THE INPUT Block Start
(* ===== verification/VmCopy.v ===== *)
(** [copyuvm]: the copy-on-write half of fork. *)

From S2P Require Import Prelude Memory Kstring Spinlock Mmu Kalloc Vm VmInv VmWalk VmMap VmFree VmKern VmUser.

(** An entry with write permission taken away. *)
Definition noW (e : Z) : Z := Z.land e (Z.lnot PTE_W).

Lemma noW_bits e b : 0 ≤ b → Z.testbit (noW e) b = Z.testbit e b && negb (b =? 1).
Proof.
  intros Hb. unfold noW. rewrite Z.land_spec, Z.lnot_spec by done. f_equal. f_equal.
  unfold PTE_W. rewrite <- (Z.pow_1_r 2), Z.pow2_bits_eqb by lia. apply Z.eqb_sym.
Qed.

Lemma noW_P e : flag_set (noW e) PTE_P = flag_set e PTE_P.
Proof. rewrite !flag_P, noW_bits by lia. by rewrite andb_true_r. Qed.
Lemma noW_U e : flag_set (noW e) PTE_U = flag_set e PTE_U.
Proof. rewrite !flag_U, noW_bits by lia. by rewrite andb_true_r. Qed.
Lemma noW_W e : flag_set (noW e) PTE_W = false.
Proof. rewrite flag_W, noW_bits by lia. by rewrite andb_false_r. Qed.

Lemma noW_ADDR e : PTE_ADDR (noW e) = PTE_ADDR e.
Proof.
  apply Z.bits_inj'. intros b Hb. unfold PTE_ADDR. rewrite !Z.land_spec, noW_bits by done.
  destruct (Z.eqb_spec b 1) as [->|]; [by rewrite !andb_false_r|]. by rewrite andb_true_r.
Qed.

Lemma noW_upage e : upage (noW e) = upage e.
Proof. unfold upage. by rewrite noW_ADDR. Qed.

Lemma noW_range e : 0 ≤ e < 2 ^ 32 → 0 ≤ noW e < 2 ^ 32.
Proof.
  intros He. assert (noW e + Z.land e PTE_W = e) as E.
  { rewrite Z.add_nocarry_lor.
    - unfold noW. rewrite <- Z.land_lor_distr_r, (Z.lor_comm (Z.lnot _)), Z.lor_lnot_diag.
      apply Z.land_m1_r.
    - unfold noW. rewrite <- Z.land_assoc, (Z.land_assoc (Z.lnot _)), (Z.land_comm (Z.lnot _) e).
      rewrite <- !Z.land_assoc, (Z.land_comm (Z.lnot _)), Z.land_lnot_diag. by rewrite !Z.land_0_r. }
  pose proof (proj2 (Z.land_nonneg e PTE_W) ltac:(unfold PTE_W; lia)).
  pose proof (proj2 (Z.land_nonneg e (Z.lnot PTE_W)) ltac:(lia)). unfold noW in *. lia.
Qed.

Lemma noW_maps e v : entry_maps (noW e) v = entry_maps e v.
Proof. unfold entry_maps. by rewrite noW_P, noW_upage. Qed.

(** An entry is rebuilt from its address and flags. *)
Lemma entry_rebuild e : 0 ≤ e < 2 ^ 32 → flag_set e PTE_P = true →
  Z.lor (Z.lor (V2P (upage e)) (PTE_FLAGS e)) PTE_P = e.
Proof.
  intros He HP. pose proof (PTE_ADDR_range e He) as Hr. pose proof (PTE_ADDR_aligned e) as Hal.
  unfold upage. rewrite V2P_P2V by lia.
  assert (Z.lor (PTE_ADDR e) (PTE_FLAGS e) = e) as ->.
  { rewrite lor_page; [by rewrite <- PTE_split|done|]. rewrite PTE_FLAGS_eq. apply Z.mod_pos_bound. lia. }
  apply Z.bits_inj'. intros b Hb. rewrite Z.lor_spec.
  rewrite flag_P in HP. unfold PTE_P. destruct (decide (b = 0)) as [->|].
  - rewrite HP. done.
  - assert (Z.testbit 1 b = false) as ->; [|by rewrite orb_false_r].
    change 1 with (2 ^ 0). rewrite Z.pow2_bits_eqb by lia. by apply Z.eqb_neq.
Qed.

Lemma PTE_FLAGS_bit e b : 0 ≤ b < 12 → Z.testbit (PTE_FLAGS e) b = Z.testbit e b.
Proof.
  intros. unfold PTE_FLAGS. change 0xFFF with (Z.ones 12). rewrite Z.land_spec.
  rewrite Z.ones_spec_low by lia. apply andb_true_r.
Qed.

Section copy.
Context (kend : Z) (Hkend : KERNLINK ≤ kend).
Implicit Types (k : kst) (p : pool) (ds : list Z) (kref : Z → Z).

(** Few enough references that no count overflows; xv6 has 64 processes. *)
Definition few ds kref : Prop := Z.of_nat (length ds) ≤ 1024 ∧ ∀ v, kref v ≤ 2 ^ 29.

Lemma count_length {A} (f : A → bool) l : count f l ≤ Z.of_nat (length l).
Proof. induction l as [|x l IH]; cbn [count length]; [lia|]. destruct (f x); lia. Qed.

Lemma length_pairs {A B} (l : list A) (r : list B) : length (pairs l r) = (length l * length r)%nat.
Proof.
  induction l as [|x l IH]; [done|]. rewrite pairs_cons, length_app, length_fmap, IH. done.
Qed.

Lemma users_bound m ds v : users m ds v ≤ Z.of_nat (length ds) * 524288.
Proof.
  etrans; [apply count_length|]. rewrite length_pairs, Nat2Z.inj_mul.
  rewrite length_upages. change (KERNBASE / PGSIZE) with 524288. lia.
Qed.

(** A page that two entries map is not writable through either. *)
Lemma shared_not_writable k p ds kref d va d' vb :
  vinv kend k p ds kref → kpos kref →
  d ∈ ds → 0 ≤ va < KERNBASE → flag_set (pte (k_mem k) d va) PTE_P = true →
  d' ∈ ds → 0 ≤ vb < KERNBASE → entry_maps (pte (k_mem k) d' vb) (upage (pte (k_mem k) d va)) = true →
  ¬ (d' = d ∧ vb / PGSIZE = va / PGSIZE) → flag_set (pte (k_mem k) d' vb) PTE_W = false.
Proof.
  intros I Hpos Hd Hva HP Hd' Hvb Hm Hne. apply not_true_iff_false. intros HW.
  pose proof (vi_user _ _ _ _ _ I d va Hd Hva HP) as Hok.
  unfold entry_maps in Hm. apply andb_true_iff in Hm as [HP' Hup%Z.eqb_eq].
  pose proof (vi_excl _ _ _ _ _ I d' vb Hd' Hvb HP' HW) as Hle. rewrite Hup in Hle.
  set (v := upage (pte (k_mem k) d va)) in *.
  pose proof (vi_rc _ _ _ _ _ I v Hok) as Hrc. pose proof (tabs_nonneg (k_mem k) ds v).
  specialize (Hpos v). enough (2 ≤ users (k_mem k) ds v) by lia.
  eapply (users_two _ _ d va d' vb); try done; [by apply entry_maps_upage|].
  unfold entry_maps. rewrite HP', Hup. by rewrite Z.eqb_refl.
Qed.

(** ** One page *)

(** Replacing an entry by one that maps the same page. *)
Lemma set_same k p ds kref d a t e :
  vinv kend k p ds kref → d ∈ ds → 0 ≤ a < KERNBASE → 0 ≤ e < 2 ^ 32 →
  pgtab (k_mem k) d (PDX a) = Some t →
  (∀ v, entry_maps e v = entry_maps (pte (k_mem k) d a) v) →
  (flag_set e PTE_P = true → flag_set e PTE_W = true → refs p (upage e) ≤ 1) →
  let k' := set_mem (wr32 (k_mem k) (t + 4 * PTX a) e) k in
  vinv kend k' p ds kref ∧ vset kend ds kref d a e k k'.
Proof using Hkend.
  intros I Hd Ha He Ht Hm HW k'. assert (0 ≤ a < 2 ^ 32) as Ha' by (unfold KERNBASE in *; lia).
  split; [|by eapply store_vset].
  eapply vinv_ext; [|eapply (set_pte_vinv kend Hkend k p ds kref I d a t e)]; try done.
  - intros v. unfold kref_set, umaps. rewrite Hm. lia.
  - intros _ HPe. pose proof (Hm (upage e)) as E. rewrite entry_maps_upage in E by done.
    assert (flag_set (pte (k_mem k) d a) PTE_P = true ∧ upage (pte (k_mem k) d a) = upage e)
      as [HP Eu].
    { symmetry in E. unfold entry_maps in E. apply andb_true_iff in E as [? ?%Z.eqb_eq]. done. }
    pose proof (vi_user _ _ _ _ _ I d a Hd Ha HP) as Hok. rewrite Eu in Hok.
    split_and!; [done| |auto]. eapply users_not_tab; [done|done|].
    eapply users_pos; [done|done|]. by rewrite <- E.
Qed.

(** The entries after the pages of [src] in [lo, hi) were shared with [d]. *)
Definition copy_pte (m : memory) (src d lo hi d' vb : Z) : Z :=
  if decide ((d' = src ∨ d' = d) ∧ in_pages lo hi vb) then noW (pte m src vb) else pte m d' vb.

Record vcopy ds kref (src d lo hi : Z) k k' : Prop := {
  vy_frame : kframe k k';
  vy_pte : ∀ d' vb, d' ∈ ds → 0 ≤ vb < 2 ^ 32 →
    pte (k_mem k') d' vb = copy_pte (k_mem k) src d lo hi d' vb;
  vy_data : ∀ v, page_ok kend v → live (k_mem k) ds kref v →
    agree_on (k_mem k') (k_mem k) v PGSIZE;
}.

(** An attempt that ran out of memory: some entries of [src] lost write
    permission and [d] has some entries. *)
Record vcopy_part ds kref (src d : Z) k k' : Prop := {
  vq_frame : kframe k k';
  vq_pte : ∀ d' vb, d' ∈ ds → 0 ≤ vb < 2 ^ 32 → d' ≠ d →
    pte (k_mem k') d' vb = pte (k_mem k) d' vb ∨ pte (k_mem k') d' vb = noW (pte (k_mem k) d' vb);
  vq_data : ∀ v, page_ok kend v → live (k_mem k) ds kref v →
    agree_on (k_mem k') (k_mem k) v PGSIZE;
}.

(** What an iteration has done to page [a]. *)
Record vshare ds kref (src d a : Z) k k' : Prop := {
  vh_frame : kframe k k';
  vh_pte : ∀ d' vb, d' ∈ ds → 0 ≤ vb < 2 ^ 32 →
    pte (k_mem k') d' vb =
      if decide ((d' = src ∨ d' = d) ∧ vb / PGSIZE = a / PGSIZE)
      then noW (pte (k_mem k) src a) else pte (k_mem k) d' vb;
  vh_data : ∀ v, page_ok kend v → live (k_mem k) ds kref v →
    agree_on (k_mem k') (k_mem k) v PGSIZE;
}.

Lemma same_page_pte m d va vb : 0 ≤ va < 2 ^ 32 → 0 ≤ vb < 2 ^ 32 →
  vb / PGSIZE = va / PGSIZE → pte m d vb = pte m d va.
Proof. intros Ha Hb E. rewrite (pte_page m d vb), E, <- pte_page by done. done. Qed.

(** Taking away write permission unmaps nothing. *)
Lemma noW_users ds kref d a k k' w : 0 ≤ a < 2 ^ 32 →
  vset kend ds kref d a (noW (pte (k_mem k) d a)) k k' →
  users (k_mem k') ds w = users (k_mem k) ds w.
Proof.
  intros Ha T. apply count_ext. intros [d' n] [Hd' Hn]%elem_of_pairs. cbn [fst snd].
  apply elem_of_upages in Hn. assert (0 ≤ n * PGSIZE < 2 ^ 32) by (unfold KERNBASE in *; lia).
  rewrite (vt_pte _ _ _ _ _ _ _ _ T) by done. case_decide as E; [|done]. destruct E as [-> E].
  by rewrite noW_maps, (same_page_pte _ _ a (n * PGSIZE)).
Qed.

Lemma noW_step ds kref d a k k1 k2 : 0 ≤ a < 2 ^ 32 →
  vset kend ds kref d a (noW (pte (k_mem k) d a)) k k1 → vstep kend ds kref k1 k2 →
  vset kend ds kref d a (noW (pte (k_mem k) d a)) k k2.
Proof.
  intros Ha T S. split.
  - etrans; [apply T|apply S].
  - intros d' vb Hd' Hvb. rewrite (vs_pte _ _ _ _ _ S) by done. by apply T.
  - intros v Hv Hl. eapply agree_on_trans; [|by apply T]. apply S; [done|].
    unfold live in *. by rewrite (noW_users _ _ _ _ _ _ _ Ha T).
Qed.

Section share.
Context k p ds kref (I : vinv kend k p ds kref) (Hpos : kpos kref) (Hfew : few ds kref).
Context (src d a : Z) (Hsrc : src ∈ ds) (Hd : d ∈ ds) (Hne : src ≠ d).
Context (Ha : 0 ≤ a < KERNBASE) (Hal : a mod PGSIZE = 0).
Context (HP : flag_set (pte (k_mem k) src a) PTE_P = true).
Context (Hnew : flag_set (pte (k_mem k) d a) PTE_P = false).
Let e := pte (k_mem k) src a.
Let v := upage e.

Lemma share_page : page_ok kend v.
Proof using All. by apply (vi_user _ _ _ _ _ I). Qed.

(** After both entries are in place the count is one short. *)
Lemma share_count k2 p2 :
  vinv kend k2 p2 ds (drop v kref) →
  (∀ d' vb, d' ∈ ds → 0 ≤ vb < 2 ^ 32 → pte (k_mem k2) d' vb =
    if decide ((d' = src ∨ d' = d) ∧ vb / PGSIZE = a / PGSIZE)
    then noW e else pte (k_mem k) d' vb) →
  0 < refs p2 v < 2 ^ 31 - 1 ∧ tabs (k_mem k2) ds v = 0 ∧
  ∀ d' vb, d' ∈ ds → 0 ≤ vb < KERNBASE → entry_maps (pte (k_mem k2) d' vb) v = true →
    flag_set (pte (k_mem k2) d' vb) PTE_W = false.
Proof using All.
  intros I2 Hpte. pose proof share_page as Hok.
  assert (∀ x, 0 ≤ x < KERNBASE → 0 ≤ x < 2 ^ 32) as Hrg by (unfold KERNBASE; lia).
  assert (2 ≤ users (k_mem k2) ds v) as Hu.
  { apply (users_two _ _ src a d a); try done.
    - rewrite Hpte, decide_True by auto. rewrite noW_maps. by apply entry_maps_upage.
    - rewrite Hpte, decide_True by auto. rewrite noW_maps. by apply entry_maps_upage.
    - by intros [-> _]. }
  assert (tabs (k_mem k2) ds v = 0) as T0 by (eapply users_not_tab; [done|done|lia]).
  pose proof (vi_rc _ _ _ _ _ I2 v Hok) as Hrc. unfold drop in Hrc. rewrite Z.eqb_refl in Hrc.
  pose proof (users_bound (k_mem k2) ds v). destruct Hfew as [Hl Hk]. specialize (Hk v).
  pose proof (Hpos v). split_and!; [lia|lia|done|].
  intros d' vb Hd' Hvb. rewrite Hpte by auto. case_decide as E; [by rewrite noW_W|].
  intros Hm. apply (shared_not_writable k p ds kref src a d' vb); try done. tauto.
Qed.
End share.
THE INPUT Block End
Filter the data for the string "change". Copy each matching line.

## WRITTEN RESPONSE
    change 1 with (2 ^ 0). rewrite Z.pow2_bits_eqb by lia. by apply Z.eqb_neq.
  intros. unfold PTE_FLAGS. change 0xFFF with (Z.ones 12). rewrite Z.land_spec.
  rewrite length_upages. change (KERNBASE / PGSIZE) with 524288. lia.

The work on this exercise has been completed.